# Record excerpts
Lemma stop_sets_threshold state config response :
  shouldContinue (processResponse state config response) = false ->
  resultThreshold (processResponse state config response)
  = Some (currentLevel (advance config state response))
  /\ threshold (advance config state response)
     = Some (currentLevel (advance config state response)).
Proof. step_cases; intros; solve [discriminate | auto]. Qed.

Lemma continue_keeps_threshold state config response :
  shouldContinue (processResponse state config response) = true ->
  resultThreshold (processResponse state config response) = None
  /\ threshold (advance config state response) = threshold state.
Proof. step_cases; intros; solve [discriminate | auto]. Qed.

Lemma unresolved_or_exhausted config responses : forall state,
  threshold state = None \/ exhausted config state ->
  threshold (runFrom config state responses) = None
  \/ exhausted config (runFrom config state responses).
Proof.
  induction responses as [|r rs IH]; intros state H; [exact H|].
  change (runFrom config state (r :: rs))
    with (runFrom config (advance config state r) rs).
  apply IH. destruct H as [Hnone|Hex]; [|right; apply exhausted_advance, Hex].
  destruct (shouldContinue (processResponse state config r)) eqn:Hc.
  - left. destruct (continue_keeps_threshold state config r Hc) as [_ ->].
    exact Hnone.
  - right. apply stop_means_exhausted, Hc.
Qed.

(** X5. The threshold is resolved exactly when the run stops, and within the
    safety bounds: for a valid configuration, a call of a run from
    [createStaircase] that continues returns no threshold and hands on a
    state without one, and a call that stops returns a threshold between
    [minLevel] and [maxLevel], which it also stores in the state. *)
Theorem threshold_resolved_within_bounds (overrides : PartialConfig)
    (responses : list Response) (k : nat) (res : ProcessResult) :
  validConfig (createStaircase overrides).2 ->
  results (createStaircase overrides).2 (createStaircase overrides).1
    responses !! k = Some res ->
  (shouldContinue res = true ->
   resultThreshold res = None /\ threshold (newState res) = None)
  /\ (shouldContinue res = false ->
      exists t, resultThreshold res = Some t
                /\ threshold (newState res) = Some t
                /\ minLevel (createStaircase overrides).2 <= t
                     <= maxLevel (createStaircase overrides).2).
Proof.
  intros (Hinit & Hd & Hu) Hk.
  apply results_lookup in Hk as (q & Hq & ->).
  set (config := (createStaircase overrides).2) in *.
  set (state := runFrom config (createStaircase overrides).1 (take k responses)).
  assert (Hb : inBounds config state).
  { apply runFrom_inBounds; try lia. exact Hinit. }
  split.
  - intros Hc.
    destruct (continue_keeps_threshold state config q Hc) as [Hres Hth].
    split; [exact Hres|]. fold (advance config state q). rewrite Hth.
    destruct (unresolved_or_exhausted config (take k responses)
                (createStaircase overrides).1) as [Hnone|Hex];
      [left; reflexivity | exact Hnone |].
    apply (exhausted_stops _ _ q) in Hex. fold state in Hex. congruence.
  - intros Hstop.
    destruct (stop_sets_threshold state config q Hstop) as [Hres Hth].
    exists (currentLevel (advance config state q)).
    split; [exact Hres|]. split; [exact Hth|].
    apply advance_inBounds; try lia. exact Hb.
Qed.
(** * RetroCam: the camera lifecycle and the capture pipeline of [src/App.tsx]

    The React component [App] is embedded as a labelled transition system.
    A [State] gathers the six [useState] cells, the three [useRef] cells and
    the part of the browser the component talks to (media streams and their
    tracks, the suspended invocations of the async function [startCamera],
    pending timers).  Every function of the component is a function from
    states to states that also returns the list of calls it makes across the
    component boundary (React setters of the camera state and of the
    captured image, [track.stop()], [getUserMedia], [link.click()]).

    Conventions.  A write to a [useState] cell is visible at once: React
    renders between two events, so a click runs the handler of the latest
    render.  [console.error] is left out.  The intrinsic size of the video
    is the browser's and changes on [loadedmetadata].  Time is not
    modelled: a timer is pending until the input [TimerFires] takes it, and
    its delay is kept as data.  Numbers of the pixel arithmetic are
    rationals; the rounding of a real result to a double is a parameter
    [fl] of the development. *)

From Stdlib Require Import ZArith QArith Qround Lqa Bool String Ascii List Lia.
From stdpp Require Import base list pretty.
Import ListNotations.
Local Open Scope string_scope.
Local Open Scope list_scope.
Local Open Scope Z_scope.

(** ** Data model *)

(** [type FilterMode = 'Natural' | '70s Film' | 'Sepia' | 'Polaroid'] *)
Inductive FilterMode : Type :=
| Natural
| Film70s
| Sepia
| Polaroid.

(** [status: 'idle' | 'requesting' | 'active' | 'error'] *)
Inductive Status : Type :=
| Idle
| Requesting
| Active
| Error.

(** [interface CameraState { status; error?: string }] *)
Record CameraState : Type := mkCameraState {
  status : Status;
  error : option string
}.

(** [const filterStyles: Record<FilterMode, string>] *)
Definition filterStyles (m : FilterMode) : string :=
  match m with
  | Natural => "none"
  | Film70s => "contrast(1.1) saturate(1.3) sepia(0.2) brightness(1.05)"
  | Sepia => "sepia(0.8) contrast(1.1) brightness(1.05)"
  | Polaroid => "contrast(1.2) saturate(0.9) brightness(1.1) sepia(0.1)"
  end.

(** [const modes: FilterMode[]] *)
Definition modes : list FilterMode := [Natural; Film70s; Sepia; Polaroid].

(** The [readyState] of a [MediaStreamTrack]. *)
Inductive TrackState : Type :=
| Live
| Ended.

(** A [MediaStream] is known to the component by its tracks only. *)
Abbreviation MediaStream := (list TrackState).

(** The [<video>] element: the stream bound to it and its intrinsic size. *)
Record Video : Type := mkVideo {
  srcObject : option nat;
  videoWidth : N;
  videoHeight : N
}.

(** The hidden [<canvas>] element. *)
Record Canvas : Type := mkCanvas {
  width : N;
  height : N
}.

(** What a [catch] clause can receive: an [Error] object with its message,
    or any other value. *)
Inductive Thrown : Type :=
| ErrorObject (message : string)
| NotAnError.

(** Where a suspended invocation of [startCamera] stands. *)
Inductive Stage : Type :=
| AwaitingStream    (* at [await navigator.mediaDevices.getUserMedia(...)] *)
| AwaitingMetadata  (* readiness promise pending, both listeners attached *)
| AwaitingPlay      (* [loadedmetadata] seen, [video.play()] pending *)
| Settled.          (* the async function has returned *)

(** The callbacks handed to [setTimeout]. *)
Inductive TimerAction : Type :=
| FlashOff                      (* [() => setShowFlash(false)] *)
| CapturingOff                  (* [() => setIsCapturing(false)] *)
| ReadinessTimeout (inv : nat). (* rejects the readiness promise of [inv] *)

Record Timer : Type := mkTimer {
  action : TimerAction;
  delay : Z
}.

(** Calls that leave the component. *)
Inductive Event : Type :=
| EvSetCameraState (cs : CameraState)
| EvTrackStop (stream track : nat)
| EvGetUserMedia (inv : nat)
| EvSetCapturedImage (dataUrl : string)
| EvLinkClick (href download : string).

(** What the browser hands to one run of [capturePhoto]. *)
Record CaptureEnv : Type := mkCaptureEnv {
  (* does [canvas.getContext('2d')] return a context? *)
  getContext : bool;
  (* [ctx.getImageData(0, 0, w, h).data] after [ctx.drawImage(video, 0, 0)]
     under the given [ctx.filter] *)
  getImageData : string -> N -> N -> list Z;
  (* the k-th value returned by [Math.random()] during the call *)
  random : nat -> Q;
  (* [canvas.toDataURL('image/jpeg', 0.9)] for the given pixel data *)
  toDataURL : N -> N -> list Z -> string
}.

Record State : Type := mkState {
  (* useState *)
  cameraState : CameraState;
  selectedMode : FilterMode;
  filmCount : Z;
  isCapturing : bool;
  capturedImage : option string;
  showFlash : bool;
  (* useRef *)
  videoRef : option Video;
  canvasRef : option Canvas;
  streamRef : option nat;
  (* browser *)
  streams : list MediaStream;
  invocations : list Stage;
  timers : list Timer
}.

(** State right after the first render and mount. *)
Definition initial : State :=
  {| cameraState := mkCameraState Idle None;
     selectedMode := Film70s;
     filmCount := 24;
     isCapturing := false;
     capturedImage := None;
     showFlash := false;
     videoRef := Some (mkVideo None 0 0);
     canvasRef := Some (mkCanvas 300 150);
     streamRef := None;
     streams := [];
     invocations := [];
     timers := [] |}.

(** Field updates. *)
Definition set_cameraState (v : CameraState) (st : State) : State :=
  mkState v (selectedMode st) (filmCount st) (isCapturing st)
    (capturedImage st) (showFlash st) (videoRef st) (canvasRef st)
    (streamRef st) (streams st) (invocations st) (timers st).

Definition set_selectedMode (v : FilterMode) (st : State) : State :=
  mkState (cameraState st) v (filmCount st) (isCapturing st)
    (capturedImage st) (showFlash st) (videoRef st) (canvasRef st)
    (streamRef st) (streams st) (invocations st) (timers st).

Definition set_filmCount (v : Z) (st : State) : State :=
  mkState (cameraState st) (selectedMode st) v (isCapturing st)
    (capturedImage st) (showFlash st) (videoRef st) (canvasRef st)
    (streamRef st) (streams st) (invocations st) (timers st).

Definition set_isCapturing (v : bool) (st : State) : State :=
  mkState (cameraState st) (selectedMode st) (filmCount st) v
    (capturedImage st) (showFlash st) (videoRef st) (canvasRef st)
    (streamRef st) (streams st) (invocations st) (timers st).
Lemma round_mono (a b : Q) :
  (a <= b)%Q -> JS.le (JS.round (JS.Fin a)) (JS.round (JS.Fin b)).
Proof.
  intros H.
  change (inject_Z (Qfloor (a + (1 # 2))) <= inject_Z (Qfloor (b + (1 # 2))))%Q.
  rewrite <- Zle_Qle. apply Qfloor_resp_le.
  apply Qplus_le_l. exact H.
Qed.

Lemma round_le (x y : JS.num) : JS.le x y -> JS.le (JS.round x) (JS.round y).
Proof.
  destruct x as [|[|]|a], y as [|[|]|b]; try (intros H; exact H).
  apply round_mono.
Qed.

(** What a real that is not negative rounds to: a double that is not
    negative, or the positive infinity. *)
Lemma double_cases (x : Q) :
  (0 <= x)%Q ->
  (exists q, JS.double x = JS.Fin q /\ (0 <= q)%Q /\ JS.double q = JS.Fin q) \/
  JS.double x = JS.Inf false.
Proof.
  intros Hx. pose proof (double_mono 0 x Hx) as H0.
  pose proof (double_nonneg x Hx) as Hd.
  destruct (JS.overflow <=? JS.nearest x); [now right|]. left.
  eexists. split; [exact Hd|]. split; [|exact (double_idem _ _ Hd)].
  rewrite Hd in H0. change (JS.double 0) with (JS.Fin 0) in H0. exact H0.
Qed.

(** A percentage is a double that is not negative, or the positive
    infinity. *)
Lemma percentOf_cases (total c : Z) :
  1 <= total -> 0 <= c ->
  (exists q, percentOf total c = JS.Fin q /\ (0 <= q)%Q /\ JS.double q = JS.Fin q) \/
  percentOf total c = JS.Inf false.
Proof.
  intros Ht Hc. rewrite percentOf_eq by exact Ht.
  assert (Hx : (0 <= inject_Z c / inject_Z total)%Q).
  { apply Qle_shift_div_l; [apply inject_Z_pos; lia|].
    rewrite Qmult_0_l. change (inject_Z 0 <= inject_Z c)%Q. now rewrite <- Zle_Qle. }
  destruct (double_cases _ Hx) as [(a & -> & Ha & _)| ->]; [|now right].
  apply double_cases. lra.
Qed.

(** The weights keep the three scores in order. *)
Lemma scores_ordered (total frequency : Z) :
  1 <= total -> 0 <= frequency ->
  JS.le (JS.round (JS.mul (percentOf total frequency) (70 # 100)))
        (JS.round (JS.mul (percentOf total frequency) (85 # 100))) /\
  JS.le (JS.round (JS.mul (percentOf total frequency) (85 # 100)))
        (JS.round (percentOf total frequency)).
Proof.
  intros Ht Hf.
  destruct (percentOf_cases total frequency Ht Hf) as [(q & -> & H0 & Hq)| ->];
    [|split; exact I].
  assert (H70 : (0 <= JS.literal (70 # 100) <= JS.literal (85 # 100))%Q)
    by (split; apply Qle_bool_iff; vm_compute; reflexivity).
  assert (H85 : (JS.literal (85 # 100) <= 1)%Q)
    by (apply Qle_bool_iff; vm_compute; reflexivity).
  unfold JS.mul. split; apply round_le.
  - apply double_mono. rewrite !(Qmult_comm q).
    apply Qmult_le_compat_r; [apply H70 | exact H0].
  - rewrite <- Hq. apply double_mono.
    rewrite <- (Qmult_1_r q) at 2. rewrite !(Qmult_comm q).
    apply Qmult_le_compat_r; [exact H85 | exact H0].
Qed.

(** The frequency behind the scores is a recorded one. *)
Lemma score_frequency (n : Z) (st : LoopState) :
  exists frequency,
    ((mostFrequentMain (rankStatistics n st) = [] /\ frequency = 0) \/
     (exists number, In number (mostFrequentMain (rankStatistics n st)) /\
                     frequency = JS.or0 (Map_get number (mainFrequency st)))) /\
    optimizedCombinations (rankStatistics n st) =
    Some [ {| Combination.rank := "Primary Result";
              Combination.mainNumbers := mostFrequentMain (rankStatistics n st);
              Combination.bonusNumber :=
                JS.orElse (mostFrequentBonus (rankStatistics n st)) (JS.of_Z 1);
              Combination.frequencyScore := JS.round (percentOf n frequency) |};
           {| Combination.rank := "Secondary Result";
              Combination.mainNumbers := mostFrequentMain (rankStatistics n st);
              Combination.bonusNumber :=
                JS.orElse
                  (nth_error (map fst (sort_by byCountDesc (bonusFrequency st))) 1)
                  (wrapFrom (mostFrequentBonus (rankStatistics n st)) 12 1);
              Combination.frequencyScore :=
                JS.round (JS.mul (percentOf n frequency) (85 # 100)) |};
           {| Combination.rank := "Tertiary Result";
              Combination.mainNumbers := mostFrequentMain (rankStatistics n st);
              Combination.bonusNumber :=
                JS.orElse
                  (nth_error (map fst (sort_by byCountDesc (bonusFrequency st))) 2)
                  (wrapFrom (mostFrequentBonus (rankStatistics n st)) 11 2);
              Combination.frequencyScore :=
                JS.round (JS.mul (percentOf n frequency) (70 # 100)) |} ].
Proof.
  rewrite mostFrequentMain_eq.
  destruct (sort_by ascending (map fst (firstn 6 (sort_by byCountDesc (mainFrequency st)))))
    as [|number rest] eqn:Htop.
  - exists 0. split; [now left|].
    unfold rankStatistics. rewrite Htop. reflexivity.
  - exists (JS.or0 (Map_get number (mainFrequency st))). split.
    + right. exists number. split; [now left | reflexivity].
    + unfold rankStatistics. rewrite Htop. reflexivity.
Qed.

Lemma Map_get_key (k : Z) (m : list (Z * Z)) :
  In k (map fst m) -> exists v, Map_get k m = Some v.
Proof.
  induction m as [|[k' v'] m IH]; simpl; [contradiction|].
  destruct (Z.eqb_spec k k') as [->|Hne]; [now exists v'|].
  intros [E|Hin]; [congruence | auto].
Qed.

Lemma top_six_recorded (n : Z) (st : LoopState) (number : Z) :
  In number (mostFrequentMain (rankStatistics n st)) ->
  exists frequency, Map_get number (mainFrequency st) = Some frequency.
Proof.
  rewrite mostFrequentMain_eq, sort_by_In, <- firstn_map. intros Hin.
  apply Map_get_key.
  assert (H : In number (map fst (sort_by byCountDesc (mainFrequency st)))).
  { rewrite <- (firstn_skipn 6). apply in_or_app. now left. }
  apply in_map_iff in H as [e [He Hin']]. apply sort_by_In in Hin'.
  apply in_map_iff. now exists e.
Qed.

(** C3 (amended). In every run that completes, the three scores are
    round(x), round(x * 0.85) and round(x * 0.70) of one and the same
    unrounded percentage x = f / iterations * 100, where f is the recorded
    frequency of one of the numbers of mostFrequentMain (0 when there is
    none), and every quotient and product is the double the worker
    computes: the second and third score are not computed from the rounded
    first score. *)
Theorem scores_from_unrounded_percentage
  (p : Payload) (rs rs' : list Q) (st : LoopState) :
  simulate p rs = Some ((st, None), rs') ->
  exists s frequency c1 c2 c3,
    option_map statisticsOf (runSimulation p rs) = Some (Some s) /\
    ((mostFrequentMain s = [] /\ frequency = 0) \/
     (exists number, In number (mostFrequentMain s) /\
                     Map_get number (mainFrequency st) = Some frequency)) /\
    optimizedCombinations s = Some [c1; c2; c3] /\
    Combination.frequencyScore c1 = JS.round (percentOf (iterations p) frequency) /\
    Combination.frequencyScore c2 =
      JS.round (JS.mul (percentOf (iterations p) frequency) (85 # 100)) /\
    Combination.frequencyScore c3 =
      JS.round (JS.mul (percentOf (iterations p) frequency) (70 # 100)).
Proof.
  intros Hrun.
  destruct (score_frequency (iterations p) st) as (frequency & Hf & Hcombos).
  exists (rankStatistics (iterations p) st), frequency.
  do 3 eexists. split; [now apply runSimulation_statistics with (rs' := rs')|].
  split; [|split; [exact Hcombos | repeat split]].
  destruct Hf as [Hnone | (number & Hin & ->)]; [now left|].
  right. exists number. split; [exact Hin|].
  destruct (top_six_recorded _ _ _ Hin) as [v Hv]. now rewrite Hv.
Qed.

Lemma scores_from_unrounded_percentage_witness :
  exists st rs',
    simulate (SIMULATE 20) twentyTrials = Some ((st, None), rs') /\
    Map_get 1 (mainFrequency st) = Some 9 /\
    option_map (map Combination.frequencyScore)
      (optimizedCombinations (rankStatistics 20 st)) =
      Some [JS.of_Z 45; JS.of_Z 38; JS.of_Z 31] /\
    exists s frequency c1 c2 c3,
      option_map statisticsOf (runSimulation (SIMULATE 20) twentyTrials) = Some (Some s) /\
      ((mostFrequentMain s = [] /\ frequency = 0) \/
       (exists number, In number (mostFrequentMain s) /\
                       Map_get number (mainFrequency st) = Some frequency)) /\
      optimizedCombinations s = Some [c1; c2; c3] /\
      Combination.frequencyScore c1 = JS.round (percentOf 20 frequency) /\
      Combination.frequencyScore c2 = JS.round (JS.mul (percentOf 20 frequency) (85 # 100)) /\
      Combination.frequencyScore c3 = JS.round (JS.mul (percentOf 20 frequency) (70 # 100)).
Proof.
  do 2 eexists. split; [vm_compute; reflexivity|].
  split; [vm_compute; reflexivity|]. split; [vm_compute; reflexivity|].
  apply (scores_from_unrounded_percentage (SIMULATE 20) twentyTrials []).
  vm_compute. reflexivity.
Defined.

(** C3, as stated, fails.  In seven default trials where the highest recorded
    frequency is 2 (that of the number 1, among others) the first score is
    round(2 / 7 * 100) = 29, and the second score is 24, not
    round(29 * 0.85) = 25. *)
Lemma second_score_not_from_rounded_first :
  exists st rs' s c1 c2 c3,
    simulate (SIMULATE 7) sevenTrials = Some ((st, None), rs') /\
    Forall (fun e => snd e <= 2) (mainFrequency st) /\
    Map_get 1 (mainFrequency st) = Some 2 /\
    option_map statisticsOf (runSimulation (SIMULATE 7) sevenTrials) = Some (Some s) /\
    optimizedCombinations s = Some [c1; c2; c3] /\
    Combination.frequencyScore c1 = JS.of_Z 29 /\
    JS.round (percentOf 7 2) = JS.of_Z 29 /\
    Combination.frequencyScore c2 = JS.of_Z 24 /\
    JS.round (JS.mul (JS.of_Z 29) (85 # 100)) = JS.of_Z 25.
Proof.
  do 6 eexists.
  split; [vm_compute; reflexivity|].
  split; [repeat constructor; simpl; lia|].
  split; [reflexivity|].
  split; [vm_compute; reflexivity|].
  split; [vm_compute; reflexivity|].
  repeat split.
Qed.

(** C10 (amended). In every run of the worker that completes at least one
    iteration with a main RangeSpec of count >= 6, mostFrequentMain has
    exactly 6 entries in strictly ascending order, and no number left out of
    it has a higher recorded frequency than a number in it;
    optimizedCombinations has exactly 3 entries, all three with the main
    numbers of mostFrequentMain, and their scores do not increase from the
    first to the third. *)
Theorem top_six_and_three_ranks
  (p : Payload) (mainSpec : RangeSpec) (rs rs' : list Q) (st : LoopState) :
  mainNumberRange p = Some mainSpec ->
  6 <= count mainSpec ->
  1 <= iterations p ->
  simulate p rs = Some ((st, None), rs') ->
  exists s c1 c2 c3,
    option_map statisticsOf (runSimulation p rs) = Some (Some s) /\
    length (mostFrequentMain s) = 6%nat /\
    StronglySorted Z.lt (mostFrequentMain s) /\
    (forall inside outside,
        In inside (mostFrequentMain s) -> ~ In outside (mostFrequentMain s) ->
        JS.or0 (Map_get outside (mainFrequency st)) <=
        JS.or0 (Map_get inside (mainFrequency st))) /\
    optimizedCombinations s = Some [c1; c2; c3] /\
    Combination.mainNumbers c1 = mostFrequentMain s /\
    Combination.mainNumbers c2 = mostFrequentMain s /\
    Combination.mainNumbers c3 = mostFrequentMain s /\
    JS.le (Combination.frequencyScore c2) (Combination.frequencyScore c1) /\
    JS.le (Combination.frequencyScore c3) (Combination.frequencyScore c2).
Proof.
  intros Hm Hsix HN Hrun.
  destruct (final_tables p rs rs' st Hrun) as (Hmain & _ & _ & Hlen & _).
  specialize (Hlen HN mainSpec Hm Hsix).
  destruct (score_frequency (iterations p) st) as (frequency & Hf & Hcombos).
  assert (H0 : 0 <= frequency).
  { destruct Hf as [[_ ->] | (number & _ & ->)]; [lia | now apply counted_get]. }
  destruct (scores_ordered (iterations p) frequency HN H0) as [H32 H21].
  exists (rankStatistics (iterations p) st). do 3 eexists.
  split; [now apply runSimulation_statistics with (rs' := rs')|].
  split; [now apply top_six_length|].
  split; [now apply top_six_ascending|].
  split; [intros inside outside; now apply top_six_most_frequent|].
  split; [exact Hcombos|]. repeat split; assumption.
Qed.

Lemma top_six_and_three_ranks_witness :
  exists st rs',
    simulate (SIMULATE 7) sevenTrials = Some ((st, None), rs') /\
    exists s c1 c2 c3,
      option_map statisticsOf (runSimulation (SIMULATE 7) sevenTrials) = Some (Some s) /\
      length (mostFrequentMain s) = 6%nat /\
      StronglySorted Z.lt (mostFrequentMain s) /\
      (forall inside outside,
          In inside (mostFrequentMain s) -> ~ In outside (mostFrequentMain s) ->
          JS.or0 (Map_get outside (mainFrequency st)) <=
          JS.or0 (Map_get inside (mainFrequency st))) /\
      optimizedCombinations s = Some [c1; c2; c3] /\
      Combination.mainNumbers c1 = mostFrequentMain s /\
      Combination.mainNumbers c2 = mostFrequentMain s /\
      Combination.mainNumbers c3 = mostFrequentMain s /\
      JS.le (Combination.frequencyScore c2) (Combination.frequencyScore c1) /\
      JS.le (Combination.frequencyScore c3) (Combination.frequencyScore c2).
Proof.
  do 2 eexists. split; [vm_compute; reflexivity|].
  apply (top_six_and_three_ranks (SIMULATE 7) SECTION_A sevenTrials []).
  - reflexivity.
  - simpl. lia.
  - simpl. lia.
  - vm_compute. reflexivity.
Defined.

# Your goal
Look above for lines with the word "when" and copy them all.

# Written answer
(** X5. The threshold is resolved exactly when the run stops, and within the
    frequency of one of the numbers of mostFrequentMain (0 when there is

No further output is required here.